You are part of the Landlinks project and the synchronised walk that took place April. We would love to hear your feedback on this networking initiative and your resulting creative response to that walk

I enjoyed the Landlinks project and it had features in common with a series of walks that I had done previously (an example is these from Fair Isle https://martinpeccles.com/sound-works/reels-and-rants/4-reels-for-fair-isle/) . It was these similarities that, in part, decided me on using the Northumberland site that I had used for these walks before (https://martinpeccles.com/sound-works/four-rants-for-the-summer-solstice-after-john-cage-1977/) . This site is somewhere I know well and have been visiting for many years; it has become an imagined island. Because of the Landlinks score, what I ended up doing was different to what I have done previously and so that has added a dimension to the body of work that I have done there.
Whilst it was interesting to think about the shared nature of the activity, that didn’t figure large whilst I was actually walking. I have assumed that the interlinking would come from seeing and thinking about the works once they are presented together - even, at some point, actually meeting some of my fellow artists. 

Do you collaborate with other artists or groups? If so who and why?

I do, though given that my walking practice is predicated on solitude, it makes the idea of collaboration less likely and it doesn’t form a large part of my work. However, through my writing I have participated in group writing exercises - to write renga’s. (a genre of Japanese collaborative poetry. ed)

Landscape and the environment are both important areas of creative exploration to you. With current concerns about our environment, how do you see your role as an artist?

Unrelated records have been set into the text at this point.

Lemma reconnects_bounded_witness :
  count resolved_note (notes GatewayRuns.trace) = 2%nat ∧
  (count dialled_note (notes GatewayRuns.trace) ≤ count resolved_note (notes GatewayRuns.trace))%nat.
Proof.
  split; [vm_compute; reflexivity|].
  exact (proj2 (reconnects_bounded GatewayRuns.options GatewayRuns.gateway (Some GatewayRuns.capacity)
           CtxCaller GatewayRuns.request true _ _ eq_refl sample_completes)).
Defined.

(** Two connections for the same session, one after the other. *)
Definition sample_pool : list (thread eff) * GatewayRuns.World :=
  pool_of GatewayRuns.handle [discard GatewayRuns.program; discard GatewayRuns.program] GatewayRuns.world [].

Lemma sample_pool_run : gateway_pool GatewayRuns.gateway (Some GatewayRuns.capacity) sample_pool.2.1 sample_pool.1.
Proof.
  apply (pool_sequence GatewayRuns.handle gateway_respond (a_connection GatewayRuns.gateway) fst)
    with (w := GatewayRuns.world) (ts := []).
  - intros X e w. destruct e; try done. cbn. by destruct (acquire _ _).
  - repeat (apply Forall_cons_2; [by eexists _, _, _|]). apply Forall_nil_2.
Qed.

Lemma connections_within_capacity_witness :
  sample_pool.2.1 = Some GatewayRuns.capacity ∧
  ∀ th, th ∈ sample_pool.1 → th_prog th = Ret () → thread_keys th = [].
Proof.
  assert (Hc : sample_pool.2.1 = Some GatewayRuns.capacity) by (vm_compute; reflexivity).
  split; [exact Hc|]. pose proof sample_pool_run as Hrun. rewrite Hc in Hrun.
  exact (proj2 (proj2 (proj2 (connections_within_capacity GatewayRuns.options GatewayRuns.gateway
           GatewayRuns.capacity GatewayRuns.capacity sample_pool.1 eq_refl Hrun)))).
Defined.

Given that no matter what I may intend for a work, it will be read in any number of (different) ways by an audience, I am not inclined to create what I would think of as ‘direct’ messages in my work … so, I guess the simple answer is I see my role as an artist - making works of art that talk about the landscape and the environment as I perceive it. But I work in places that I value and that are important for me and in so doing give them prominence through my work.

North Rona

Your work takes in many locations, urban and rural. It often references a ‘place’ and obviously influences your creative response. Is there a place that means more to you and why?

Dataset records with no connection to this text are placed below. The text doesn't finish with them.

Definition validateStrictJSONNumber (encoded : string) : result unit :=
  if decide (encoded = "" ∨ maxAdmissionNumberBytes < String.length encoded)%nat then bad_document else
  if match after_exponent encoded with
     | Some e =>
         let digits := trim_sign "-" (trim_sign "+" e) in
         bool_decide (String.length digits = 0 ∨ 4 < String.length digits)%nat
     | None => false
     end then bad_document else
  match parse_float encoded with
  | None => bad_document
  | Some FFraction => Ok ()
  | Some (FInteger z) => if decide (Z.abs z > maxSafeJSONInteger)%Z then bad_document else Ok ()
  end.

(** The loop of [validateStrictJSON]: [depth], [started], [complete]. *)
Fixpoint strict_loop (d : decoder) (depth : Z) (started complete : bool) : result unit :=
  match d with
  | [] =>
      if negb started || negb complete || negb (bool_decide (depth = 0%Z)) then bad_document else Ok ()
  | None :: _ => Err [ErrExternal "JSON syntax"]
  | Some token :: d =>
      if complete then bad_document else
      let scalar :=
        if decide (depth = 0%Z) then
          if started then bad_document else strict_loop d depth true true
        else strict_loop d depth started complete in
      match token with
      | TOpenObject | TOpenArray =>
          if decide (depth = 0%Z ∧ started = true) then bad_document else
          if decide (depth + 1 > maxAdmissionJSONDepth)%Z then bad_document else
          strict_loop d (depth + 1)%Z true complete
      | TCloseObject | TCloseArray =>
          if decide (depth = 0%Z) then bad_document else
          strict_loop d (depth - 1)%Z started (if decide (depth - 1 = 0)%Z then true else complete)
      | TNumber n => match validateStrictJSONNumber n with Ok _ => scalar | Err e => Err e end
      | TText _ | TBool _ | TNull => scalar
      end
  end.

Definition validateStrictJSON (d : decoder) : result unit := strict_loop d 0 false false.

(** The reference: nesting and numbers of a tree. *)
Fixpoint nesting (v : json) : Z :=
  match v with
  | JArray l => 1 + foldr (λ v n, Z.max (nesting v) n) 0 l
  | JObject l => 1 + foldr (λ m n, Z.max (nesting m.2) n) 0 l
  | _ => 0
  end%Z.

Fixpoint numbers_ok (v : json) : bool :=
  match v with
  | JNumber s => is_ok (validateStrictJSONNumber s)
  | JArray l => forallb numbers_ok l
  | JObject l => forallb (λ m, numbers_ok m.2) l
  | _ => true
  end.

Definition fits (depth : Z) (v : json) : bool := (depth + nesting v <=? maxAdmissionJSONDepth)%Z && numbers_ok v.

(** [m] goes on as [k] where [b] holds and fails where it does not. *)
Definition gated (b : bool) (m k : result unit) : Prop :=
  if b then m = k else is_ok m = false.

Lemma gated_trans b c m k1 k2 : gated b m k1 → gated c k1 k2 → gated (b && c) m k2.
Proof using Type. unfold gated. destruct b; cbn; [|done]. by intros ->. Qed.

(** Inside a document, at a positive depth, a value that fits is passed over. *)
Definition passes (v : json) : Prop :=
  ∀ depth rest, (0 < depth ≤ maxAdmissionJSONDepth)%Z →
    gated (fits depth v) (strict_loop (tokens_of v ++ rest) depth true false) (strict_loop rest depth true false).

Lemma nesting_nonneg v : (0 ≤ nesting v)%Z.
Proof using Type.
  destruct v as [| | | |l|l]; cbn; try lia;
    [assert (0 ≤ foldr (λ v n, Z.max (nesting v) n) 0 l)%Z|assert (0 ≤ foldr (λ m n, Z.max (nesting m.2) n) 0 l)%Z];
    try lia; induction l; cbn; lia.
Qed.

There are a number of places that I return to time and again and where I have made various pieces of work - my imaginary island in Northumberland; the north Norfolk coast.
But there are a also a number of places that, whilst I have visited them less frequently, share attributes that are important to me - many of these are islands - some I have only managed to get to once, such as North Rona, others I have visited more often such as the Outer Hebrides. They share elements of remoteness, inaccessibility and the sea … these are the places that I find invigorating to be, and working there is always stimulating.  

Contención Island

The Covid 19 is having a massive impact on so many lives. Are you able to say what effect it is having on your working/creative life and what you have planned once Covid 19 retreats?

On the first day of lockdown I undertook to make a fixed duration walk every day. I recorded these and also mapped them and wrote a mesostic with a stem relating to the Covid pandemic. Whilst I concluded that after six weeks, I am now letting this distil before coming back to work with it once more. I was due to spend three weeks on a remote island during May and the lockdown walks allowed me to create a virtual island which I can move on to explore as I would have done the real thing. This is something I can do within the current restrictions; once these are lifted then I need to get back to the places that energise me - this will be close to the sea and somewhere remote …

What are you currently reading?

I have just finished “Sensing the World” by David Le Breton and, as a consequence, have been reading “Eskimo Realities” by Edmund Carpenter. Both are interesting on the subject of how we ‘know our world’.